Enchentes deixam ao menos 221 mortos na Coréia do Norte

Cerca de 82 pessoas ainda estão desaparecidas; cifras da Cruz Vermelha superam amplamente as da ONU

Agência Estado e Associated Press,

17 de agosto de 2007 | 15h18

Chuvas e enchentes sem precedentes na Coréia do Norte deixaram mais de 300 mortos ou desaparecidos, informou em Seul nesta sexta-feira, 17, a Federação Internacional das Sociedade da Cruz Vermelha e do Crescente Vermelho. Ao mesmo tempo, os governos da Coréia do Sul e dos Estados Unidos prometeram enviar assistência emergencial ao isolado país comunista.   O número de vítimas anunciado pela Federação Internacional das Sociedades da Cruz Vermelha e do Crescente Vermelho - 221 mortos e 82 desaparecidos - é bastante superior às cifras divulgadas pela Organização das Nações Unidas (ONU).   Na quinta, em Nova York, a subsecretária-geral da ONU Margareta Wahlstrom disse que as chuvas haviam provocado até então a morte de 83 pessoas e que mais 60 eram consideradas desaparecidas.   Terje Lysholm, diretor interino da delegação da Cruz Vermelha Internacional em Pyongyang, declarou à Associated Press que o número de mortes provavelmente se estabilizaria em torno de 300. Sem divulgar números mais detalhados, ele disse que há muitas crianças entre os mortos.   As chuvas e enchentes também destruíram mais de 80.000 imóveis, afetando cerca de 350.000 pessoas, disse Lysholm. "Estamos encontrando muita dificuldade para chegar às áreas mais afetadas porque as estradas se foram", prosseguiu.   Ainda assim, assegurou ele, a Cruz Vermelha conseguiu entregar suprimentos a cerca de 80% das 16.000 famílias mais afetadas pelas chuvas. A previsão é de que a distribuição de ajuda a essas famílias termine no fim de semana.   Enquanto isso, inspetores do Programa Mundial de Alimentação da ONU deveriam visitar nesta sexta as áreas afetadas para definir a coordenação da ajuda internacional.
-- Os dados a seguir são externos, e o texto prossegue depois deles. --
(** A meme after three coffees: the coffee counter, 3 before the call, is 0
    after it; and a meme right after a coffee leaves the coffee counter
    present and 0. *)
Lemma streak_counters_exclusive_witness :
  (∃ s',
     server_state
       (after
          (step_of
             (execute_break_tool sample_escalate sample_message sample_stress_bar sample_alert_visual
       sample_free_art sample_alert_art "show_meme"
                "Meme appreciation session - laughter therapy" (10, 25))
             (mkWorld (Some (mkServerState 60 1
                               ["coffee_mission"; "coffee_mission"; "coffee_mission"]
                               (<["coffee_mission" := 3]> ∅)))
                      sample_entropy 6 [])))
     = Some s'
     ∧ (∀ k v, combo_count s' !! k = Some v → v ≠ 0 → k = "show_meme")
     ∧ combo_count s' !! "coffee_mission" = Some 0)
  ∧ (∃ s2,
       server_state
         (after
            (step_of
               (execute_break_tool sample_escalate sample_message sample_stress_bar sample_alert_visual
       sample_free_art sample_alert_art "show_meme"
                  "Meme appreciation session - laughter therapy" (10, 25))
               (after
                  (step_of
                     (execute_break_tool sample_escalate sample_message sample_stress_bar sample_alert_visual
       sample_free_art sample_alert_art "coffee_mission"
                        "Coffee mission with office tour" (10, 30))
                     (mkWorld (Some (mkServerState 60 1
                                       ["coffee_mission"; "coffee_mission";
                                        "coffee_mission"]
                                       (<["coffee_mission" := 3]> ∅)))
                              sample_entropy 6 [])))))
       = Some s2
       ∧ combo_count s2 !! "coffee_mission" = Some 0).
Proof.
  destruct (streak_counters_exclusive sample_escalate sample_message sample_stress_bar sample_alert_visual
       sample_free_art sample_alert_art "show_meme"
              "Meme appreciation session - laughter therapy" 10 25
              (mkWorld (Some (mkServerState 60 1
                                ["coffee_mission"; "coffee_mission"; "coffee_mission"]
                                (<["coffee_mission" := 3]> ∅)))
                       sample_entropy 6 [])
              (mkServerState 60 1
                 ["coffee_mission"; "coffee_mission"; "coffee_mission"]
                 (<["coffee_mission" := 3]> ∅))
              eq_refl ltac:(lia))
    as [(s' & Hs' & Hone & Hothers) Hprior].
  split.
  - exists s'. split; [exact Hs'|]. split; [exact Hone|].
    rewrite Hothers by discriminate. vm_compute. reflexivity.
  - exact (Hprior "coffee_mission" "Coffee mission with office tour" 10 30
             ltac:(lia) ltac:(discriminate)).
Defined.

(** Netflix with the boss alert level at 5: the call sleeps first. *)
Lemma delay_exactly_when_alert_high_witness :
  execute_break_tool sample_escalate sample_message sample_stress_bar
    sample_alert_visual sample_free_art sample_alert_art
    "watch_netflix" "Netflix and chill - quality entertainment time" (20, 40)
    (mkWorld (Some (mkServerState 80 5 [] ∅)) sample_entropy 0 [])
  = after_delay sample_escalate sample_message sample_stress_bar
      sample_alert_visual sample_free_art sample_alert_art
      "watch_netflix" "Netflix and chill - quality entertainment time" (20, 40)
      (mkWorld (Some (mkServerState 80 5 [] ∅)) sample_entropy 0 [Sleep 20])
  ∧ ∃ rest,
      new_effects
        (step_of
           (execute_break_tool sample_escalate sample_message sample_stress_bar
              sample_alert_visual sample_free_art sample_alert_art
              "watch_netflix" "Netflix and chill - quality entertainment time" (20, 40))
           (mkWorld (Some (mkServerState 80 5 [] ∅)) sample_entropy 0 []))
      = Sleep 20 :: rest
      ∧ count_effects is_sleep rest = 0%nat.
Proof.
  pose proof (delay_exactly_when_alert_high sample_escalate sample_message
                sample_stress_bar sample_alert_visual sample_free_art
                sample_alert_art "watch_netflix"
                "Netflix and chill - quality entertainment time" (20, 40)
                (mkWorld (Some (mkServerState 80 5 [] ∅)) sample_entropy 0 [])
                (mkServerState 80 5 [] ∅) eq_refl) as H.
  cbv zeta in H. destruct H as [Hhigh _].
  exact (Hhigh ltac:(cbn; lia)).
Defined.

(** The seventh coffee of a new session. *)
Lemma seven_coffees_fire_once_witness :
  ∃ st,
    session sample_escalate sample_message sample_stress_bar
      sample_alert_visual sample_free_art sample_alert_art
      (replicate 7 CoffeeMission) sample_world !! 6%nat = Some st
    ∧ overconsumption_step sample_message sample_stress_bar sample_alert_visual
        sample_alert_art st.
Proof.
  eexists. split; [reflexivity|].
  exact (seven_coffees_fire_once sample_escalate sample_message sample_stress_bar
           sample_alert_visual sample_free_art sample_alert_art
           sample_world sample_state 7 6 _ eq_refl eq_refl eq_refl).
Defined.

(** Thinking, coffee, break on a new session. *)
Lemma awakening_sets_stress_to_zero_witness :
  ∃ st,
    session sample_escalate sample_message sample_stress_bar
      sample_alert_visual sample_free_art sample_alert_art
      [DeepThinking; CoffeeMission; TakeABreak] sample_world !! 2%nat = Some st
    ∧ awakening_step sample_message sample_stress_bar sample_alert_visual
        sample_free_art st.
Proof.
  eexists. split; [reflexivity|].
  exact (awakening_sets_stress_to_zero sample_escalate sample_message
           sample_stress_bar sample_alert_visual sample_free_art sample_alert_art
           sample_world sample_state _ eq_refl eq_refl).
Defined.

(** Bathroom, email, netflix on a new session. *)
Lemma master_routine_needs_exact_order_witness :
  ∃ st,
    session sample_escalate sample_message sample_stress_bar
      sample_alert_visual sample_free_art sample_alert_art
      trio sample_world !! 2%nat = Some st
    ∧ master_routine_step sample_message sample_stress_bar sample_alert_visual
        sample_free_art st.
Proof.
  eexists. split; [reflexivity|].
  exact (proj1 (master_routine_needs_exact_order sample_escalate sample_message
                  sample_stress_bar sample_alert_visual sample_free_art
                  sample_alert_art sample_world sample_state eq_refl)
               _ eq_refl).
Defined.

(** One meme, then ten urgent calls: the meme is gone from the history. *)
Lemma history_keeps_last_ten_witness :
  history
    (session_end sample_escalate sample_message sample_stress_bar
       sample_alert_visual sample_free_art sample_alert_art
       (ShowMeme :: replicate 10 UrgentCall) sample_world)
  = map action_name (replicate 10 UrgentCall)
  ∧ first_identifier_absent sample_escalate sample_message sample_stress_bar
      sample_alert_visual sample_free_art sample_alert_art
      ShowMeme (replicate 10 UrgentCall) sample_world.
Proof.
  destruct (proj2 (history_keeps_last_ten sample_escalate sample_message
                     sample_stress_bar sample_alert_visual sample_free_art
                     sample_alert_art sample_world sample_state eq_refl
                     ltac:(cbn; lia))
                  eq_refl ShowMeme (replicate 10 UrgentCall) eq_refl)
    as [Hhist Habsent].
  split; [exact Hhist|]. apply Habsent.
  intros Hin. apply elem_of_replicate in Hin. destruct Hin as [Heq _].
  discriminate Heq.
Defined.

(** A break before [initialize_state]. *)
Lemma tools_need_initialize_state_witness :
  invoke sample_escalate sample_message sample_stress_bar sample_alert_visual
       sample_free_art sample_alert_art TakeABreak unset_world
  = (Raised AttributeError, unset_world).
Proof.
  exact (proj1 (tools_need_initialize_state sample_escalate sample_message sample_stress_bar sample_alert_visual
       sample_free_art sample_alert_art unset_world eq_refl) TakeABreak).
Defined.

(** An empty range with the boss alert level at 5: the call sleeps, then
    fails. *)
Lemma empty_range_fails_after_sleeping_witness :
  execute_break_tool sample_escalate sample_message sample_stress_bar sample_alert_visual
       sample_free_art sample_alert_art "take_a_break" "Basic break - recharging AI batteries" (5, 2)
    (mkWorld (Some (mkServerState 80 5 [] ∅)) sample_entropy 0 [])
  = (Raised ValueError,
     mkWorld (Some (mkServerState 80 5 [] ∅)) sample_entropy 0 [Sleep 20]).
Proof.
  exact (empty_range_fails_after_sleeping sample_escalate sample_message sample_stress_bar sample_alert_visual
       sample_free_art sample_alert_art "take_a_break"
           "Basic break - recharging AI batteries" 5 2
           (mkWorld (Some (mkServerState 80 5 [] ∅)) sample_entropy 0 [])
           (mkServerState 80 5 [] ∅) eq_refl ltac:(lia)).
Defined.

(** Netflix on a history that ends with bathroom, email: the response is
    the base response, a blank line and the master-routine text. *)
Lemma response_carries_summary_witness :
  ∃ base,
    format_response sample_message sample_stress_bar sample_alert_visual "watch_netflix"
      "Netflix and chill - quality entertainment time"
      (after
         (step_of
            (execute_break_tool sample_escalate sample_message sample_stress_bar sample_alert_visual
       sample_free_art sample_alert_art "watch_netflix"
               "Netflix and chill - quality entertainment time" (20, 40))
            (mkWorld (Some (mkServerState 70 0
                              ["bathroom_break"; "email_organizing"] ∅))
                     sample_entropy 0 [])))
    = (Returned base,
       after
         (step_of
            (execute_break_tool sample_escalate sample_message sample_stress_bar sample_alert_visual
       sample_free_art sample_alert_art "watch_netflix"
               "Netflix and chill - quality entertainment time" (20, 40))
            (mkWorld (Some (mkServerState 70 0
                              ["bathroom_break"; "email_organizing"] ∅))
                     sample_entropy 0 [])))
    ∧ result
        (step_of
           (execute_break_tool sample_escalate sample_message sample_stress_bar sample_alert_visual
       sample_free_art sample_alert_art "watch_netflix"
              "Netflix and chill - quality entertainment time" (20, 40))
           (mkWorld (Some (mkServerState 70 0
                             ["bathroom_break"; "email_organizing"] ∅))
                    sample_entropy 0 []))
      = Returned (base +:+ nl +:+ nl +:+ routine_event sample_free_art).
Proof.
  destruct (response_carries_summary sample_escalate sample_message sample_stress_bar sample_alert_visual
       sample_free_art sample_alert_art "watch_netflix"
              "Netflix and chill - quality entertainment time" 20 40
              (mkWorld (Some (mkServerState 70 0
                                ["bathroom_break"; "email_organizing"] ∅))
                       sample_entropy 0 [])
              (mkServerState 70 0 ["bathroom_break"; "email_organizing"] ∅)
              eq_refl ltac:(lia))
    as (base & text & Hbase & Hres & Htext & _).
  exists base. split; [exact Hbase|]. rewrite Hres, Htext. reflexivity.
Defined.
A intenção é distribuir alimentos que já estejam no país para combater a fome entre os flagelados.   Na manhã desta sexta, a Coréia do Sul anunciou um pacote de ajuda emergencial ao país vizinho no valor de 7,1 bilhões de wons (quantia equivalente a mais de R$ 15 milhões). Em Washington, o governo americano prometeu doar US$ 100.000 para ajudar as vítimas das enchentes.   Em Roma, a Organização das Nações Unidas para Agricultura e Alimentação, conhecida pelas iniciais em inglês FAO, alertou que os estoques de alimentos da Coréia do Norte provavelmente se deteriorarão porque as safras de arroz e milho foram duramente afetadas pelas enchentes.